3: Internal oblique 

This muscle creates the form of the semi circular “apron” of muscle below the Rectus abdominis (the “six pack” muscles”.  The upper body that you can see above the iliac crest will be hidden under the External Oblique.  Notice the shape of the bottom of the armour in the statue of the roman emperor below - the arc is a stylisation of the Internal Oblique.



Middle part of the iliac crest

Lateral (ie. away from the middle of the body) 1/3 of the inguinal ligament 

Thoracolumbar Fascia (connective tissue to the sides of the lumber vertebrae (small of the back)



Costal cartilage of ribs 9 and 10 (the medial, ie innermost section of the rib cage is cartilage not bone, allowing the flexibility for breathing).

The inferior (ie underneath, lowest surface) of ribs 11 and 12

The linea alba and aponeurosis (connective tissue of the abdominals

4: The plane under the jaw

On your model this volume is already filled in for practical reasons of the casting process. It still merits discussion though:

The Hyoid bone is suspended by various muscles and other soft tissues at the top of the throat, at the position that the throat meets the underplane of the the jaw.

Notice how this plane gently curves with the jaw, wrapping like the letter C around the hyoid bone and throat.  

This plane is very important for drawing the head in any position where we can see under the chin, and often receives a gentle reflected light.


5: "Inner Neck Volume" group

This volume is a simplification designed for this course.  Colour on your model: Red

It has two purposes:

1. To provide the physical support for the more superficial muscles we will be adding over the top.  The volume we are making here will lie underneath that of the Sternocleidomastoid and the Trapezius muscles, as well as the throat volume.  

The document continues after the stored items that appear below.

(** * The Python 3 mode of the Mu editor (mu/modes/python3.py)

    A shallow embedding of [KernelRunner] and [PythonMode] and the
    properties of the Run and REPL toggles.

    The two classes are glue over PyQt and the editor's view.  Every
    method is written as a computation in a state-and-exception monad
    over a [World] that holds the attributes of the mode, the part of
    the view the mode touches, the Qt runtime (objects, connections,
    posted slot calls) and a chronological [trace] of the calls that
    leave the mode (logging, view, processes, kernel library).

    [actions], [api] and [debug] hold no state of the two toggles and
    are left out. *)

From stdpp Require Import base option list gmap strings fin_maps.

(** ** Data *)

(** Python exceptions the embedded code can raise. *)
Inductive Exn :=
  | KeyError (key : string)
  | AttributeError (attr : string)
  | RuntimeError (what : string)
  | TypeError (what : string).

Inductive Res (A : Type) :=
  | Ok (a : A)
  | Raise (e : Exn).
Arguments Ok {A} a.
Arguments Raise {A} e.

(** Objects (tabs, process panes, threads, kernel runners, kernel
    managers and clients) are identified by a number. *)
Abbreviation obj := nat (only parsing).

(** An editor tab: [tab.path], [tab.isModified()], [tab.text()]. *)
Record Tab := {
  path : option string;
  modified : bool;
  text : string;
}.

(** [mu.resources.load_icon]: an icon is known by the name it was loaded
    from. *)
Inductive Icon := load_icon (name : string).

(** A slot of the button bar (a QAction): what [setEnabled], [setIcon],
    [setText] and [setToolTip] change. *)
Record Button := {
  enabled : bool;
  icon : option Icon;
  label : string;
  tooltip : string;
}.

(** The documents: the view's current tab, the tab objects and the files
    on disk.  This is all [Editor.save()] works on. *)
Record Documents := {
  current_tab : option obj;
  tabs : gmap obj Tab;
  fs : gmap string string;
}.

(** A [KernelRunner] instance: [cwd] from [__init__], the thread it was
    moved to, and the two attributes [start_kernel] creates. *)
Record KernelRunnerObj := {
  cwd : string;
  affinity : option obj;
  repl_kernel_manager : option obj;
  repl_kernel_client : option obj;
}.

Inductive ThreadState := NotStarted | Running | Finished.

(** Qt signals and the slots connected to them in [add_repl]. *)
Inductive Signal :=
  | kernel_started (kr : obj)
  | kernel_finished (kr : obj)
  | stop_kernel_signal
  | thread_started (t : obj)
  | thread_finished (t : obj).

Inductive Slot :=
  | slot_on_kernel_start
  | slot_thread_quit (t : obj)
  | slot_stop_kernel (kr : obj)
  | slot_start_kernel (kr : obj)
  | slot_on_kernel_stop.

#[global] Instance Signal_eq_dec : EqDecision Signal.
Proof. solve_decision. Defined.
#[global] Instance Slot_eq_dec : EqDecision Slot.
Proof. solve_decision. Defined.

(** A slot call posted to an event loop, with the signal's arguments. *)
Record Call := {
  target : Slot;
  args : list obj;
}.

Inductive Level := Debug | Info.

(** What leaves the mode, in the order it happens. *)
Inductive Event :=
  | Log (lvl : Level) (msg : string)
  | LogSysPath
  | StatusMessage (msg : string)
  | EditorSave
  | FileOpen (p : string)
  | FileWrite (p : string) (content : string)
  | FileFlush (p : string)
  | FileClose (p : string)
  | SetModified (t : obj) (b : bool)
  | AddPython3Runner (r : obj) (p : string) (dir : string) (interactive : bool)
  | RemovePythonRunner
  | WaitForStarted (r : obj)
  | Kill (r : obj)
  | WaitForFinished (r : obj)
  | ViewRemoveRepl
  | ViewAddJupyterRepl (km kc : obj)
  | ThreadStart (t : obj)
  | Emit (s : Signal) (payload : list obj)
  | Chdir (dir : string)
  | ManagerStartKernel (km : obj)
  | ClientStopChannels (kc : obj)
  | ManagerShutdownKernel (km : obj) (now : bool).

(** The attributes of a [PythonMode] instance. *)
Record Mode := {
  runner : option obj;
  kernel_runner : option obj;
  kernel_thread : option obj;
  mode_repl_kernel_manager : option obj;
}.

(** The part of the view the mode touches besides the documents. *)
Record View := {
  slots : gmap string Button;
  runner_pane : option obj;
  repl_pane : option (obj * obj);
}.

(** The Qt runtime. *)
Record Qt := {
  kernel_runners : gmap obj KernelRunnerObj;
  threads : gmap obj ThreadState;
  connections : list (Signal * Slot);
  posted : list Call;
  next_obj : obj;
}.

Record World := {
  mode : Mode;
  view : View;
  docs : Documents;
  qt : Qt;
  process_cwd : string;
  trace : list Event;
}.

(** ** Field updates *)

Definition with_mode (f : Mode → Mode) (w : World) : World :=
  {| mode := f (mode w); view := view w; docs := docs w; qt := qt w;
     process_cwd := process_cwd w; trace := trace w |}.
Definition with_view (f : View → View) (w : World) : World :=
  {| mode := mode w; view := f (view w); docs := docs w; qt := qt w;
     process_cwd := process_cwd w; trace := trace w |}.
Definition with_docs (f : Documents → Documents) (w : World) : World :=
  {| mode := mode w; view := view w; docs := f (docs w); qt := qt w;
     process_cwd := process_cwd w; trace := trace w |}.
Definition with_qt (f : Qt → Qt) (w : World) : World :=
  {| mode := mode w; view := view w; docs := docs w; qt := f (qt w);
     process_cwd := process_cwd w; trace := trace w |}.
Definition with_process_cwd (d : string) (w : World) : World :=
  {| mode := mode w; view := view w; docs := docs w; qt := qt w;
     process_cwd := d; trace := trace w |}.
Definition with_trace (f : list Event → list Event) (w : World) : World :=
  {| mode := mode w; view := view w; docs := docs w; qt := qt w;
     process_cwd := process_cwd w; trace := f (trace w) |}.

Definition set_runner (r : option obj) (m : Mode) : Mode :=
  {| runner := r; kernel_runner := kernel_runner m;
     kernel_thread := kernel_thread m;
     mode_repl_kernel_manager := mode_repl_kernel_manager m |}.
Definition set_kernel_runner (k : option obj) (m : Mode) : Mode :=
  {| runner := runner m; kernel_runner := k;
     kernel_thread := kernel_thread m;
     mode_repl_kernel_manager := mode_repl_kernel_manager m |}.
Definition set_kernel_thread (t : option obj) (m : Mode) : Mode :=
  {| runner := runner m; kernel_runner := kernel_runner m;
     kernel_thread := t;
     mode_repl_kernel_manager := mode_repl_kernel_manager m |}.
Definition set_mode_repl_kernel_manager (k : option obj) (m : Mode) : Mode :=
  {| runner := runner m; kernel_runner := kernel_runner m;
     kernel_thread := kernel_thread m;
     mode_repl_kernel_manager := k |}.

Definition set_slots (f : gmap string Button → gmap string Button) (v : View) : View :=
  {| slots := f (slots v); runner_pane := runner_pane v; repl_pane := repl_pane v |}.
Definition set_runner_pane (r : option obj) (v : View) : View :=
  {| slots := slots v; runner_pane := r; repl_pane := repl_pane v |}.
Definition set_repl_pane (r : option (obj * obj)) (v : View) : View :=
  {| slots := slots v; runner_pane := runner_pane v; repl_pane := r |}.

Definition set_tabs (f : gmap obj Tab → gmap obj Tab) (d : Documents) : Documents :=
  {| current_tab := current_tab d; tabs := f (tabs d); fs := fs d |}.
Definition set_fs (f : gmap string string → gmap string string) (d : Documents) : Documents :=
  {| current_tab := current_tab d; tabs := tabs d; fs := f (fs d) |}.

Definition set_kernel_runners
    (f : gmap obj KernelRunnerObj → gmap obj KernelRunnerObj) (q : Qt) : Qt :=
  {| kernel_runners := f (kernel_runners q); threads := threads q;
     connections := connections q; posted := posted q; next_obj := next_obj q |}.
Definition set_threads (f : gmap obj ThreadState → gmap obj ThreadState) (q : Qt) : Qt :=
  {| kernel_runners := kernel_runners q; threads := f (threads q);
     connections := connections q; posted := posted q; next_obj := next_obj q |}.
Definition set_connections (f : list (Signal * Slot) → list (Signal * Slot)) (q : Qt) : Qt :=
  {| kernel_runners := kernel_runners q; threads := threads q;
     connections := f (connections q); posted := posted q; next_obj := next_obj q |}.
Definition set_posted (f : list Call → list Call) (q : Qt) : Qt :=
  {| kernel_runners := kernel_runners q; threads := threads q;
     connections := connections q; posted := f (posted q); next_obj := next_obj q |}.
Definition set_next_obj (n : obj) (q : Qt) : Qt :=
  {| kernel_runners := kernel_runners q; threads := threads q;
     connections := connections q; posted := posted q; next_obj := n |}.

Definition set_modified (b : bool) (t : Tab) : Tab :=
  {| path := path t; modified := b; text := text t |}.
Definition set_enabled (b : bool) (s : Button) : Button :=
  {| enabled := b; icon := icon s; label := label s; tooltip := tooltip s |}.
Definition set_icon (i : Icon) (s : Button) : Button :=
  {| enabled := enabled s; icon := Some i; label := label s; tooltip := tooltip s |}.
Definition set_label (l : string) (s : Button) : Button :=
  {| enabled := enabled s; icon := icon s; label := l; tooltip := tooltip s |}.
Definition set_tooltip (l : string) (s : Button) : Button :=
  {| enabled := enabled s; icon := icon s; label := label s; tooltip := l |}.
Definition set_affinity (t : option obj) (k : KernelRunnerObj) : KernelRunnerObj :=
  {| cwd := cwd k; affinity := t; repl_kernel_manager := repl_kernel_manager k;
     repl_kernel_client := repl_kernel_client k |}.
Definition set_repl_kernel_manager (m : option obj) (k : KernelRunnerObj) : KernelRunnerObj :=
  {| cwd := cwd k; affinity := affinity k; repl_kernel_manager := m;
     repl_kernel_client := repl_kernel_client k |}.
Definition set_repl_kernel_client (c : option obj) (k : KernelRunnerObj) : KernelRunnerObj :=
  {| cwd := cwd k; affinity := affinity k;
     repl_kernel_manager := repl_kernel_manager k; repl_kernel_client := c |}.

(** ** The monad: state that survives an exception *)

Definition M (A : Type) : Type := World → Res A * World.

#[global] Instance M_ret : MRet M := λ A a w, (Ok a, w).
#[global] Instance M_bind : MBind M := λ A B f m w,
  match m w with
  | (Ok a, w') => f a w'
  | (Raise e, w') => (Raise e, w')
  end.

Definition raise {A} (e : Exn) : M A := λ w, (Raise e, w).
Definition gets {A} (f : World → A) : M A := λ w, (Ok (f w), w).
Definition modify (f : World → World) : M unit := λ w, (Ok tt, f w).
Definition emit_event (e : Event) : M unit := modify (with_trace (λ t, t ++ [e])).

(** The world a computation leaves behind, whether it returned or raised. *)
Definition exec {A} (m : M A) (w : World) : World := (m w).2.

(** ** What the mode is given by its host

    [_] (gettext), [BaseMode.workspace_dir()] and [Editor.save()] live
    outside this file.  [editor_save] may do anything to the documents
    (choose a path for the tab, write the file, clear the modified flag,
    or nothing at all when the user cancels the dialog); it is given the
    documents only: the editor's save does not reach into the handles of
    the mode, the button bar or the Qt objects. *)
Class Host := {
  tr : string → string;
  workspace_dir : string;
  editor_save : Documents → Documents;
}.

(** ** Primitives: logging, tabs, files, buttons, view, processes *)

Definition logger_debug (msg : string) : M unit := emit_event (Log Debug msg).
Definition logger_info (msg : string) : M unit := emit_event (Log Info msg).

(** Dereferencing a tab object; PyQt raises RuntimeError on a widget
    that has been deleted. *)
Definition the_tab (t : obj) : M Tab := λ w,
  match tabs (docs w) !! t with
  | Some x => (Ok x, w)
  | None => (Raise (RuntimeError "wrapped C/C++ object has been deleted"), w)
  end.
Definition tab_path (t : obj) : M (option string) := x ← the_tab t; mret (path x).
(** [tab.path] where the code needs a string (a file name). *)
Definition tab_path_str (t : obj) : M string :=
  p ← tab_path t;
  match p with
  | Some s => mret s
  | None => raise (TypeError "expected str, not NoneType")
  end.
Definition tab_isModified (t : obj) : M bool := x ← the_tab t; mret (modified x).
Definition tab_text (t : obj) : M string := x ← the_tab t; mret (text x).
Definition tab_setModified (t : obj) (b : bool) : M unit :=
  _ ← the_tab t;
  emit_event (SetModified t b);;
  modify (with_docs (set_tabs (alter (set_modified b) t))).

(** Python truthiness of [tab.path]: None and the empty string are
    false. *)
Definition truthy (p : option string) : option string :=
  match p with
  | Some "" => None
  | Some s => Some s
  | None => None
  end.
Arguments truthy : simpl never.

(** [open(p, 'w', newline='')]: the file is created or truncated; the
    handle is known by its path.  Failures of the file system are not
    modelled. *)
Definition open_w (p : string) : M string :=
  emit_event (FileOpen p);;
  modify (with_docs (set_fs (<[p := ""]>)));;
  mret p.
Definition file_close (f : string) : M unit := emit_event (FileClose f).

(** Modelled from the spec: [mu.logic.write_and_flush], the write-and-flush
    primitive (the full text is written to the open file, then flushed). *)
Definition write_and_flush (f : string) (content : string) : M unit :=
  emit_event (FileWrite f content);;
  modify (with_docs (set_fs (λ m, <[f := default "" (m !! f) +:+ content]> m)));;
  emit_event (FileFlush f).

2. To group together a great complexity of small muscles that fill the inner part of the neck, as well as a variety of other tissues within the neck region, so as not to get lost in detail and focus instead on the superficial form we will actually see.  The point of the exercise is to consider the form of the neck as four masses: The inner neck volume, the throat volume, the Sternocleidomastoid and the Trapezius  

The volume that we are building here has borders on the first rib on the front and stretches out to the superior border of the scapula and flattens out as far down as the 4th rib on the back. It will reach up to the base of the skull, nearly the whole inferior surface of the Occipital bone of the skull. You will see a raised line following the centre of the back of the neck between the base of the skull and spine of the last of the neck vertebrae - the 7th Cervical spine. This is the Nuchal Ligament.

The volume includes, amongst others, the following muscles: 

-the top part of the Multifidus, 

-the Semispinalis capitis, 

-the top parts of the Longissimus capitis, the Longissimus cervicis, the Splenius cervicis, the Splenius capitis, and the Serratus posterior superior, 

-the Levator scapulae

-the Scalenus anterior

Remember: It is not a simple muscle but a grouping of volumes of soft tissue that underly more superficial volumes for purposes of simplification.

Once the volumes of the Sternocleidomastoid, the throat and the Trapezius are added, the inner neck volume will be largely hidden, but this column is key to adding the other forms.

6: The Throat

Next, model a cylindrical volume for the throat onto the Inner Neck Volume you have already added, beginning at the hyoid bone and descending to the space just in front of the Manubrium (the large bone at the top of the sternum).  The Throat consists of the trachea and esophagus, as well as various muscles and blood vessels. 

At the top of the throat volume, the larynx (or voice box) is located.  This structure contains various cartilages and other tissues that produce the form of the “Adam’s apple”, the prominence not far below the Hyoid bone, which is usually larger in males.